Work to complete -> Would you write out, word for word, each line of the records below from the top through the one holding "Everything the Python"?

-------- Data

(** * A shallow embedding of the BuildStream job scheduler core

    Sources embedded here:
    - src/src/buildstream/_scheduler/scheduler.py   (Scheduler, SchedStatus)
    - src/src/buildstream/_cas/casdprocessmanager.py (CASDProcessManager, CASDChannel)
    - src/buildstream/plugin.py                      (plugin registry)

    Everything the Python code gets from the outside world (queue objects,
    job objects, the clock, the file system, the casd child process) is an
    oracle over an abstract world [W]; the scheduler records every call it
    makes on those objects in an event trace, so that claims about the
    order of calls can be stated on the trace. *)

From Stdlib Require Import ZArith Lia.
From stdpp Require Import base list gmap strings sorting pretty.

Open Scope Z_scope.

(** Python exceptions raised by the embedded code. [NoFuel] is not a
    Python exception: it marks a bounded run of a [while] loop that did
    not finish within the given number of iterations. *)
Inductive exn :=
| TypeError
| ValueError
| KeyError
| AssertionError
| CASCacheError
| TimeoutExpired
| NoFuel.

(** A state and exception monad: [M S A] threads a state of type [S]. *)
Definition M (S A : Type) := S -> exn + (A * S).

Definition ret {S A} (a : A) : M S A := fun s => inr (a, s).
Definition bind {S A B} (m : M S A) (k : A -> M S B) : M S B :=
  fun s => match m s with inl e => inl e | inr (a, s') => k a s' end.
Definition raise {S A} (e : exn) : M S A := fun _ => inl e.
Definition get {S} : M S S := fun s => inr (s, s).
Definition put {S} (s : S) : M S unit := fun _ => inr (tt, s).
Definition modify {S} (f : S -> S) : M S unit := fun s => inr (tt, f s).

Notation "'let!' x := m 'in' k" := (bind m (fun x => k))
  (at level 200, x name, m at level 100, k at level 200).
Notation "m ;;; k" := (bind m (fun _ => k))
  (at level 100, right associativity).

(** ** Resources (src/buildstream/_scheduler/resources.py is not in src/) *)

Inductive ResourceKind := CACHE | DOWNLOAD | UPLOAD | PROCESS.

#[global] Instance ResourceKind_eq_dec : EqDecision ResourceKind.
Proof. solve_decision. Defined.

(** Modelled from the spec: the resource manager of section 4.A, whose
    source (resources.py) is missing. Per kind: a quota, the number of
    tokens in use and the set of tags holding an exclusive interest. *)
Record Resources := mkResources {
  max_resources : ResourceKind -> nat;
  used_resources : ResourceKind -> nat;
  exclusive_resources : ResourceKind -> list string
}.

(** Modelled from the spec: [reserve(requested, exclusive)] succeeds when
    every requested kind is below its quota and carries no exclusive
    interest other than one the caller asks for; it then takes one token
    of each requested kind. Otherwise nothing changes. *)
Definition reserve (requested exclusive : list ResourceKind) (r : Resources)
  : bool * Resources :=
  if forallb (fun k =>
        (used_resources r k <? max_resources r k)%nat &&
        match exclusive_resources r k with
        | [] => true
        | _ => bool_decide (k ∈ exclusive)
        end) requested
  then (true, mkResources (max_resources r)
                (fun k => (used_resources r k + count_occ (decide_rel eq) requested k)%nat)
                (exclusive_resources r))
  else (false, r).

(** Modelled from the spec: [release(kinds)] gives one token of each kind
    back (underflow is a bug of the caller; it saturates here). *)
Definition release (kinds : list ResourceKind) (r : Resources) : Resources :=
  mkResources (max_resources r)
    (fun k => (used_resources r k - count_occ (decide_rel eq) kinds k)%nat)
    (exclusive_resources r).

(** Modelled from the spec: registering an exclusive interest is
    idempotent per tag and kind. *)
Definition register_exclusive_interest (kinds : list ResourceKind) (tag : string)
  (r : Resources) : Resources :=
  mkResources (max_resources r) (used_resources r)
    (fun k => if bool_decide (k ∈ kinds) && negb (bool_decide (tag ∈ exclusive_resources r k))
              then exclusive_resources r k ++ [tag]
              else exclusive_resources r k).

(** Modelled from the spec: unregistering drops the tag. *)
Definition unregister_exclusive_interest (kinds : list ResourceKind) (tag : string)
  (r : Resources) : Resources :=
  mkResources (max_resources r) (used_resources r)
    (fun k => if bool_decide (k ∈ kinds)
              then filter (fun t => t <> tag) (exclusive_resources r k)
              else exclusive_resources r k).

(** ** Jobs *)

(** Modelled from the spec: the completion status of a job (jobs/job.py is
    not in src/): succeeded, failed, skipped or terminated. *)
Inductive JobStatus := JobOK | JobFAIL | JobSKIPPED | JobTERMINATED.

(** A job known to the scheduler: one harvested from a queue, or one of
    the two internal cache maintenance jobs. *)
Inductive Job (J : Type) :=
| QueueJob (j : J)
| CacheSizeJob
| CleanupJob.
Arguments QueueJob {J} j.
Arguments CacheSizeJob {J}.
Arguments CleanupJob {J}.

#[global] Instance Job_eq_dec {J} `{EqDecision J} : EqDecision (Job J).
Proof. solve_decision. Defined.

(** SchedStatus *)
Definition SchedStatus_SUCCESS : Z := 0.
Definition SchedStatus_ERROR : Z := -1.
Definition SchedStatus_TERMINATED : Z := 1.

----------------

Written answer ->
(** * A shallow embedding of the BuildStream job scheduler core

    Sources embedded here:
    - src/src/buildstream/_scheduler/scheduler.py   (Scheduler, SchedStatus)
    - src/src/buildstream/_cas/casdprocessmanager.py (CASDProcessManager, CASDChannel)
    - src/buildstream/plugin.py                      (plugin registry)

    Everything the Python code gets from the outside world (queue objects,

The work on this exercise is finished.